*** GIVEN INFORMATION ***
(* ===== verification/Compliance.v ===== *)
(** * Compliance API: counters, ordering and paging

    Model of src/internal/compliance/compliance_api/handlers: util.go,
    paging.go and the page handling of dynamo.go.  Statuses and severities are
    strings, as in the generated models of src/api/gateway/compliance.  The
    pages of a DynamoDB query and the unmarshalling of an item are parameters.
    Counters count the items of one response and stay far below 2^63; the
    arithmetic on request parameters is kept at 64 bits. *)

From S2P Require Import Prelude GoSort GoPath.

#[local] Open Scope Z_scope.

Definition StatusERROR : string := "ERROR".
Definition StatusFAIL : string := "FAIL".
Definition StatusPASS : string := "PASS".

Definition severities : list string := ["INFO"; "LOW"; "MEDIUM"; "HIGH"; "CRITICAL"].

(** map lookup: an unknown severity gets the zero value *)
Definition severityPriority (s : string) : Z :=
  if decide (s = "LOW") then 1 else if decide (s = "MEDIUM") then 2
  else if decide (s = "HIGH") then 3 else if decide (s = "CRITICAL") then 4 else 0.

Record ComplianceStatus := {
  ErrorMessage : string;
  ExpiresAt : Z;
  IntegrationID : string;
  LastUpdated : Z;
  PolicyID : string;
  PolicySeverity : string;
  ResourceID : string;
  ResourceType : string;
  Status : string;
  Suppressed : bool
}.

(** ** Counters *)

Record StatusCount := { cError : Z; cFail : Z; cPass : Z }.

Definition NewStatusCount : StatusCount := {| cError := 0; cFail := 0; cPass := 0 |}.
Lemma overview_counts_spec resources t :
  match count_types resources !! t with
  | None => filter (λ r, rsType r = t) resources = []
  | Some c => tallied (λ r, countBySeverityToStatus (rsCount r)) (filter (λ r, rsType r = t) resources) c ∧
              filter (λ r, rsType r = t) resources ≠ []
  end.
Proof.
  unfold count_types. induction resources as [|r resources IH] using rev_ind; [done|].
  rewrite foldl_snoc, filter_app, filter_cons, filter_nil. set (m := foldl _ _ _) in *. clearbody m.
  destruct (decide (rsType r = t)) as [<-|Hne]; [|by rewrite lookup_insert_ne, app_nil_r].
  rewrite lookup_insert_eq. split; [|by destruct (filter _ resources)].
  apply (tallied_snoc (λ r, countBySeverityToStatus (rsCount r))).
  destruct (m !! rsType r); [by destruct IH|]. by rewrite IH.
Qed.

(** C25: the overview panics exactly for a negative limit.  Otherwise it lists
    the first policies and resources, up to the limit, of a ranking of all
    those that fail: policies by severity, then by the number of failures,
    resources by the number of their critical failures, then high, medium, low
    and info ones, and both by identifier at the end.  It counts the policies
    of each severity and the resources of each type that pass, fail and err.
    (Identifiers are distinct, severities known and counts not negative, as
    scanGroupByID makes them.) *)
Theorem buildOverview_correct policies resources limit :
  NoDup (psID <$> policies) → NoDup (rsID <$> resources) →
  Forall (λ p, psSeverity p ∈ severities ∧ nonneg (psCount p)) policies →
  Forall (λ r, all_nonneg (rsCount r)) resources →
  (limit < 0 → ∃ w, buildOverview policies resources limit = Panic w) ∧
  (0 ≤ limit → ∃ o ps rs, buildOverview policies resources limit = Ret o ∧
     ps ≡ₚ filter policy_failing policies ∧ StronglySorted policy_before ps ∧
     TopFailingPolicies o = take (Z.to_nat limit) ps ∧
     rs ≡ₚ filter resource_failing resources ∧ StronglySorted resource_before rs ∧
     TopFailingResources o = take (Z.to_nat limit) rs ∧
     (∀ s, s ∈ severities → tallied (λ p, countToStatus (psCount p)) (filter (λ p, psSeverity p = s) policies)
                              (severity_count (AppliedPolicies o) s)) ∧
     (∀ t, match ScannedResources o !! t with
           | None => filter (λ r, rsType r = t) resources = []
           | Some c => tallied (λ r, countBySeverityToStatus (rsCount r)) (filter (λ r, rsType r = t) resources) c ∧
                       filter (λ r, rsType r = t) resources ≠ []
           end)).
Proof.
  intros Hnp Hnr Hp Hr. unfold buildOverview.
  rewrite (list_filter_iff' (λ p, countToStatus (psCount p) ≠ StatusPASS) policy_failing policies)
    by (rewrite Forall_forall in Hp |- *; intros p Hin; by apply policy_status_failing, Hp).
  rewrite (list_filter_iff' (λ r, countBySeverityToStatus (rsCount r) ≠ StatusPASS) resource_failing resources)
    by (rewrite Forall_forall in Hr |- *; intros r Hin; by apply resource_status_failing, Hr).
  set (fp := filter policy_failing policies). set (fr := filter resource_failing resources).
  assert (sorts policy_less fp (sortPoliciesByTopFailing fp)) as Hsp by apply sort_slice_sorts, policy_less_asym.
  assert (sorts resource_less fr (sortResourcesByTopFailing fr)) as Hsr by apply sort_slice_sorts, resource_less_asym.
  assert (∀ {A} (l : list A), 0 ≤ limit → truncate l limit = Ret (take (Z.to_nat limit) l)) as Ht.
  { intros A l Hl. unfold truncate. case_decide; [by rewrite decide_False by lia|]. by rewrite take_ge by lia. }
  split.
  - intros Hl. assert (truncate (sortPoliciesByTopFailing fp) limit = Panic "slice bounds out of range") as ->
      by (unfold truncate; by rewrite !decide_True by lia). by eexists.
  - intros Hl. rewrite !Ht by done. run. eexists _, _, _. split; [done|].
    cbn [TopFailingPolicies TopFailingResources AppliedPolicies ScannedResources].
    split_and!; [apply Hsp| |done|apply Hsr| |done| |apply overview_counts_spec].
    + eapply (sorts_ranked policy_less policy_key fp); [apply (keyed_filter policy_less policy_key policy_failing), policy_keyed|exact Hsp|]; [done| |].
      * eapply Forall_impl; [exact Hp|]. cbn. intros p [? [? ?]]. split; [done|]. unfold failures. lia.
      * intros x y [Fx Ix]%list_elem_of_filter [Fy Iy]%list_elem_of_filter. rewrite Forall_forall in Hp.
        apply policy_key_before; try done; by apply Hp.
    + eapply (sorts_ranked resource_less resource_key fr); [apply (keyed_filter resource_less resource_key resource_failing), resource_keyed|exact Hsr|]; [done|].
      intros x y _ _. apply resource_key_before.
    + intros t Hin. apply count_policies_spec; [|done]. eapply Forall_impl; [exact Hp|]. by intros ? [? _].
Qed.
*** End of GIVEN INFORMATION ***
Give back the records above exactly, limited to the lines between the one holding "by (unfold truncate;" and the one holding "cbn [TopFailingPolicies TopFailingResources", inclusive.

◆ **TASK RESULT**
      by (unfold truncate; by rewrite !decide_True by lia). by eexists.
  - intros Hl. rewrite !Ht by done. run. eexists _, _, _. split; [done|].
    cbn [TopFailingPolicies TopFailingResources AppliedPolicies ScannedResources].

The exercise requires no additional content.